In your digestive tract lives a germ known as E. coli. Even though nearly all of us have E. coli living in our digestive tracts, it can make us very, very ill if it gets to some other part of the body. In fact, if you watch a lot of news, you’ve probably seen stories about E. coli getting into water reservoirs or wells and making a lot of people sick.

What many people don’t realize about E. coli, though, is that it’s also the main germ in a urinary tract infection, or UTI. It causes about 85% of all cases. BUT—and this is the part that is really important—even if the bacterium gets into your urinary tract, it can’t cause an infection if it can’t stick to the walls of your bladder or the tubes that carry urine to or from it. In other words, the bacteria need a place to live before they can start to cause an infection.

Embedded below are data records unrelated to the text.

(** The same for EXTEND: the flight a client splits opens the next hop with the
    key, the endpoint and the handshake message that were sent. *)
Theorem extend_reassembles id b now s e s1 out :
  extend_valid b → circuits s !! id = Some e → estate e = Open → out_circ_id e = None →
  pending_extend e = None → auth (relay_mode s) e →
  pending_count s < max_pending_handshakes (policy s) →
  allocate_out_circ_id s = (s1, Ok out) →
  ∃ first conts e', ExtendBody_encode_fragmented b MAX_CELL_PAYLOAD = Ok (first, conts)
    ∧ Forall (λ b, zlen b ≤ MAX_CELL_PAYLOAD) (first :: conts)
    ∧ feed (λ c, process_inbound_from_prev c now) (flight id CMD_EXTEND CMD_EXTEND_CONT first conts) s
      = (extending id out e' s1, [OpenNextHop id out (next_hop_pk b) (endpoint b) (hs_msg1 b)])
    ∧ estate e' = Extending ∧ out_circ_id e' = Some out.
Proof.
  intros Hv He Hs Ho Hpe Hau Hpend Ha.
  destruct (extend_fragments b MAX_CELL_PAYLOAD Hv) as (first & conts & chunk & Henc & Hdec & Hcat & Hf & HF);
    [vm_compute; done|].
  assert (Forall (λ b, zlen b ≤ MAX_CELL_PAYLOAD) (first :: conts)) as Hcells.
  { constructor; [done|]. eapply Forall_impl; [exact HF|]. naive_solver. }
  assert (Forall (λ b, 0 < zlen b) conts) as Hpos.
  { eapply Forall_impl; [exact HF|]. naive_solver. }
  exists first, conts.
  assert (∃ e', feed (λ c, process_inbound_from_prev c now)
      (flight id CMD_EXTEND CMD_EXTEND_CONT first conts) s
      = (extending id out e' s1, [OpenNextHop id out (next_hop_pk b) (endpoint b) (hs_msg1 b)])
    ∧ estate e' = Extending ∧ out_circ_id e' = Some out) as (e' & ? & ? & ?); [|by exists e'].
  unfold flight. cbn [feed]. rewrite prev_extend. unfold fallible at 1, handle_extend.
  unfold st_bind at 1, st_get. rewrite (bind_get_entry id e), (bool_decide_false (estate e ≠ Open)) by naive_solver.
  assert (relay_mode s && negb (token_verified e) = false) as ->.
  { destruct (relay_mode s); [|done]. by rewrite Hau. }
  rewrite Ho, Hpe, !(bool_decide_false (is_Some None)) by (by intros []).
  rewrite bool_decide_false by lia. rewrite Hdec. cbn [map_err]. rewrite bind_lift_ok.
  rewrite (bind_modify id e) by done. cbn [pe_accumulated pe_total eh_next_hop_pk eh_endpoint total_hs_msg1_len].
  set (e1 := set_last_activity _ _). set (q := mkPExtend _ _ _ _ _).
  assert (zlen chunk + zlen (concat conts) = zlen (hs_msg1 b)) as Hz by (rewrite <- Hcat, zlen_app; done).
  case_bool_decide as El.
  - assert (conts = []) as -> by (apply concat_nil_pos; [done|lia]).
    destruct (dispatch_eq id q now (upd id e1 s) (upd id e1 s1) e1 out (lookup_upd _ _ _)) as (e' & -> & H);
      [exact (allocate_upd _ _ _ _ _ Ha)|].
    cbn in Hcat. rewrite app_nil_r in Hcat. subst chunk.
    cbn. exists e'. split; [|by destruct H as (? & ? & _)]. unfold extending. by rewrite upd_upd.
  - rewrite (bind_modify id _ _ _ _ (lookup_upd _ _ _)), upd_upd. unfold st_ret. cbn [acts_of].
    set (e2 := set_pending_extend (Some q) e1).
    destruct (feed_extend_conts id now conts (upd id e2 s) e2 q (upd id e2 s1) out (lookup_upd _ _ _) Hs eq_refl Hpos)
      as (e' & HE & H); [done| |exact (allocate_upd _ _ _ _ _ Ha)|].
    { intros ->. change (zlen (concat [])) with 0 in Hz. lia. }
    rewrite HE. cbn [app]. exists e'. split; [|by destruct H as (? & ? & _)].
    unfold extending. rewrite upd_upd. unfold q. cbn. by rewrite Hcat.
Qed.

What cranberry juice does is prevent the germs from grabbing hold and hanging on. Doctors used to think that cranberry juice worked by changing the pH of your urine but now we know that this isn’t true. Cranberry juice can’t really make your urine acidic enough to make a difference so now doctors believe it works by preventing adhesion.

So that’s how cranberry juice works to prevent an infection. But what about the debate over sweetened or unsweetened juice? Well, the reason I said sweetened cranberry juice is OK for people is that most of the studies that looked at cranberry for UTI actually used regular old grocery store brands of sweetened cranberry juice cocktail. If sweetened cranberry juice really “fed” the bacteria that causes an infection, the women in those studies would get more infections—not fewer.

Another reason why sugar can’t feed a bladder infection is that by the time the cranberry juice reaches your bladder, there isn’t any sugar left in it. Your body’s already used it all. In other words, there’s nothing left to “feed” bacteria because your body has already removed all the sugar. If you DID have sugar in your urine, it would mean that your kidneys were not working properly and you’d have much bigger problems than a simple bladder infection.

Ultimately, there’s just no evidence that the sugar in cranberry juice cocktail “feeds” an infection, despite what a lot of “natural” writers like to claim. Until someone can actually prove that the sugar in cranberry juice feeds an infection, I’m going to keep on saying that sweetened cranberry juice is just fine.

References:

Pinzón-Arango, P., et al. (2009). Role of Cranberry on Bacterial Adhesion Forces and Implications for Escherichia coli–Uroepithelial Cell Attachment. Journal of Medicinal Food.